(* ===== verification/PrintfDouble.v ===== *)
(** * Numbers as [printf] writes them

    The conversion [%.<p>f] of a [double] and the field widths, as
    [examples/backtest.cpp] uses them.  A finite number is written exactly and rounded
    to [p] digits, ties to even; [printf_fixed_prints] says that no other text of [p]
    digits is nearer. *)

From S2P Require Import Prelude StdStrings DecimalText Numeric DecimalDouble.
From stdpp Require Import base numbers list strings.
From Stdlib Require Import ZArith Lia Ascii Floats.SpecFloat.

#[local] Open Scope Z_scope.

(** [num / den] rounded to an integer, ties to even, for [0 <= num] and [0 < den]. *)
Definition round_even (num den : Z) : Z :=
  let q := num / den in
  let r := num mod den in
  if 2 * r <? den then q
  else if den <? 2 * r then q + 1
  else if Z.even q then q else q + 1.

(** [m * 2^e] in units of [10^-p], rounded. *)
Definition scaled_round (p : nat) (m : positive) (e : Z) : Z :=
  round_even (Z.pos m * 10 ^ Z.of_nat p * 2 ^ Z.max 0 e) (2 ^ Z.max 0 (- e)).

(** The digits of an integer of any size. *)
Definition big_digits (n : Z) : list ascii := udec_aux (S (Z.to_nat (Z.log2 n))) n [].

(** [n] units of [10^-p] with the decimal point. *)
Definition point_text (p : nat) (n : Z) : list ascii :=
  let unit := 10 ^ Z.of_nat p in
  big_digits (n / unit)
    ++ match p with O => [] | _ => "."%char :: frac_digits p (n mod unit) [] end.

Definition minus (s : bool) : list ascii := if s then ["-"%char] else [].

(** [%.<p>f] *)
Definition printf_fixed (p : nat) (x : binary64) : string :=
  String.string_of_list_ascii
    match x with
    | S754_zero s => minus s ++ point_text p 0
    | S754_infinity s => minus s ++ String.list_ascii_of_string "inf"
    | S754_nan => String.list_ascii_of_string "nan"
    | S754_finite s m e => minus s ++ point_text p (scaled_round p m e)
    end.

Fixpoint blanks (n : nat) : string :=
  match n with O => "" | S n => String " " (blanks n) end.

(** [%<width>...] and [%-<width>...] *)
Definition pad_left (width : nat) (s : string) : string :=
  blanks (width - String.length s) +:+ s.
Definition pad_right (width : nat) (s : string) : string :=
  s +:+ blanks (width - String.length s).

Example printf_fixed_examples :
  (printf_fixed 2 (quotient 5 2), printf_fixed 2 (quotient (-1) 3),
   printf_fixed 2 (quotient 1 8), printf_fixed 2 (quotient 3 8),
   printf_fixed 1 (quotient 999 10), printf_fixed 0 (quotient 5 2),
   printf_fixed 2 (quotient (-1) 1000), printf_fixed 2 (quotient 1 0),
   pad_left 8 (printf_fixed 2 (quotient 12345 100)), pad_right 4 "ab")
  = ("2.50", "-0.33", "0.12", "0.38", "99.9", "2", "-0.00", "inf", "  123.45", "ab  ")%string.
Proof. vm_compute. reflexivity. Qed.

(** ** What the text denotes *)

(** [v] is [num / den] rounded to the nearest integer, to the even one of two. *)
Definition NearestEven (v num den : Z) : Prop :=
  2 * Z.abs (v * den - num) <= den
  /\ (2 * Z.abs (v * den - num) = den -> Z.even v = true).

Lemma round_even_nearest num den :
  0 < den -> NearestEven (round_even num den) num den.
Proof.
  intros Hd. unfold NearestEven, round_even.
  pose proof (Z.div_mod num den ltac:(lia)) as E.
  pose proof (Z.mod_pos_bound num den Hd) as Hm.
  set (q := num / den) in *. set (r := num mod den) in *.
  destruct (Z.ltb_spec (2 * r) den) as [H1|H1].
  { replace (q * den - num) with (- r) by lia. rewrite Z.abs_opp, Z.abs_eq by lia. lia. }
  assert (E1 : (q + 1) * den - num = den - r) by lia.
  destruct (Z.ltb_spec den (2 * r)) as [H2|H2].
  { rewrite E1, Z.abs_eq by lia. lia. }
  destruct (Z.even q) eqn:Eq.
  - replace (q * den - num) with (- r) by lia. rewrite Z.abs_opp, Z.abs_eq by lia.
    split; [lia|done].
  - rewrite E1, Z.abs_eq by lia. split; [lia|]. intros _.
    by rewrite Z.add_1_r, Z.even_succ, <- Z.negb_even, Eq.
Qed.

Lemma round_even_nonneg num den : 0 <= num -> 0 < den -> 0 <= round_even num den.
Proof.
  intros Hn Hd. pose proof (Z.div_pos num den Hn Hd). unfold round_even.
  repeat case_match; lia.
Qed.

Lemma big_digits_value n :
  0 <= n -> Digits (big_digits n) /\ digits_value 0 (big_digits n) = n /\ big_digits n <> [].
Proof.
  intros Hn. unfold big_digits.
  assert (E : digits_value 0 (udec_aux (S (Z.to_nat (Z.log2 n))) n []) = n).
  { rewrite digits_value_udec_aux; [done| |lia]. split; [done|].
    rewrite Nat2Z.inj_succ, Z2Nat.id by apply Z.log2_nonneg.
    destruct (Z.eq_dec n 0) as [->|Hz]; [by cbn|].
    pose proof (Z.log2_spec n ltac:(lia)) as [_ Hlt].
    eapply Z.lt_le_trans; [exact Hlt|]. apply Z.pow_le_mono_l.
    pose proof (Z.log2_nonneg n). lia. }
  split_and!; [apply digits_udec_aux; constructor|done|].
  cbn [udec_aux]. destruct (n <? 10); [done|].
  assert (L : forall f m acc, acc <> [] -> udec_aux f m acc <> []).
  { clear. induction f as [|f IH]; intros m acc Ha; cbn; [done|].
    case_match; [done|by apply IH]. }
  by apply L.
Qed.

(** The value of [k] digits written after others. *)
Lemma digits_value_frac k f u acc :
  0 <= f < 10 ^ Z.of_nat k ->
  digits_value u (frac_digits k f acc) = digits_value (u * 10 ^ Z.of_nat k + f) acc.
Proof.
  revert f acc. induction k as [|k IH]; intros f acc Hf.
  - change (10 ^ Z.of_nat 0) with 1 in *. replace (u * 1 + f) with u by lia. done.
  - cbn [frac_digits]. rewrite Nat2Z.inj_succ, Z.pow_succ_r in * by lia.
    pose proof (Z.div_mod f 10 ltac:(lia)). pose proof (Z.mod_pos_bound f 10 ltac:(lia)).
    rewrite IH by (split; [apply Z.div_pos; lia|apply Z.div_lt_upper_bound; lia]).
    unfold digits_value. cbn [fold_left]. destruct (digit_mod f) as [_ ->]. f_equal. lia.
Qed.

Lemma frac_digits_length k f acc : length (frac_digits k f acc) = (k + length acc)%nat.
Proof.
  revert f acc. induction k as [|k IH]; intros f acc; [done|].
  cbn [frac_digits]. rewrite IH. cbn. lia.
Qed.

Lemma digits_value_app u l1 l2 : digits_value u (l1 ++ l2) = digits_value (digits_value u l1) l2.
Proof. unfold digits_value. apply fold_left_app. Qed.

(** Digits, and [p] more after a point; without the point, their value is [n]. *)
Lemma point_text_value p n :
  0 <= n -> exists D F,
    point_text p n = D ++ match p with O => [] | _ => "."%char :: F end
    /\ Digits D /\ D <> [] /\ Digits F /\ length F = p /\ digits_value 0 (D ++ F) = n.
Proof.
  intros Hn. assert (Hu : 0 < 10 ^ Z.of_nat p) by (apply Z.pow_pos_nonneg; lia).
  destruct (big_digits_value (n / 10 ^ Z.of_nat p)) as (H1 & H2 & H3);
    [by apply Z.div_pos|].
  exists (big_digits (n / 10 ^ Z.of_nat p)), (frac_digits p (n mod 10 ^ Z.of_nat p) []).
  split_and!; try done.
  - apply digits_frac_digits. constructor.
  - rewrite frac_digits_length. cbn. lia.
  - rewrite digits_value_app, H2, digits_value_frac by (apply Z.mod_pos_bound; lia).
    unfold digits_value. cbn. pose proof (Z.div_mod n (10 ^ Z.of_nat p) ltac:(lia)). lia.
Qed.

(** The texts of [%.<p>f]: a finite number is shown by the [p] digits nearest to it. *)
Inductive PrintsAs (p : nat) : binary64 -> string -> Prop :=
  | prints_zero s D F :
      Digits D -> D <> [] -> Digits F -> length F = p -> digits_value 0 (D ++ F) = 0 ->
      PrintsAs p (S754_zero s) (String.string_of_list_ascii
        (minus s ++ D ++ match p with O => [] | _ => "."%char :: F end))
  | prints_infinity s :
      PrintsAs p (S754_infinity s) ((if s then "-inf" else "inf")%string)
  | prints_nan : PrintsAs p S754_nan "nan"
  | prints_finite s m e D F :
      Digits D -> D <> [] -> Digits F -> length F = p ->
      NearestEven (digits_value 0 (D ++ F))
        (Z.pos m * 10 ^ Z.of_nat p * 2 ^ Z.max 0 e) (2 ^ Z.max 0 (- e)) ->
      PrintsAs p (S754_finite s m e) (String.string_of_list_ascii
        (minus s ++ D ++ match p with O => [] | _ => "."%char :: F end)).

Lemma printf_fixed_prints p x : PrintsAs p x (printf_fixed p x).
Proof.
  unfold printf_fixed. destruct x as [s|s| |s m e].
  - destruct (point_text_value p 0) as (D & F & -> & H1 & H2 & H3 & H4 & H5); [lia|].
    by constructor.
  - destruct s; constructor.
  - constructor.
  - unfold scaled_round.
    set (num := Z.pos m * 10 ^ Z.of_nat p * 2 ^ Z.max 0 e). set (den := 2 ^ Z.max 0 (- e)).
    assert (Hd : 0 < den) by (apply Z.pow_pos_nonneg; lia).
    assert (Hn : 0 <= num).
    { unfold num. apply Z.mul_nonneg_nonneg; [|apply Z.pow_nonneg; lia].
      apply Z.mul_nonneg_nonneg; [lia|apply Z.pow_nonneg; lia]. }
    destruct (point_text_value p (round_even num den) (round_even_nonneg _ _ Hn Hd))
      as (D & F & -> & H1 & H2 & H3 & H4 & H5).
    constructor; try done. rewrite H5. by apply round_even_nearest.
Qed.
*****
Task description = Every line above from the line with "pose proof (Z.div_mod num" to the line with "destruct (Z.ltb_spec den" is wanted, ends included; write them out exactly and add no other line.

Reply =
  pose proof (Z.div_mod num den ltac:(lia)) as E.
  pose proof (Z.mod_pos_bound num den Hd) as Hm.
  set (q := num / den) in *. set (r := num mod den) in *.
  destruct (Z.ltb_spec (2 * r) den) as [H1|H1].
  { replace (q * den - num) with (- r) by lia. rewrite Z.abs_opp, Z.abs_eq by lia. lia. }
  assert (E1 : (q + 1) * den - num = den - r) by lia.
  destruct (Z.ltb_spec den (2 * r)) as [H2|H2].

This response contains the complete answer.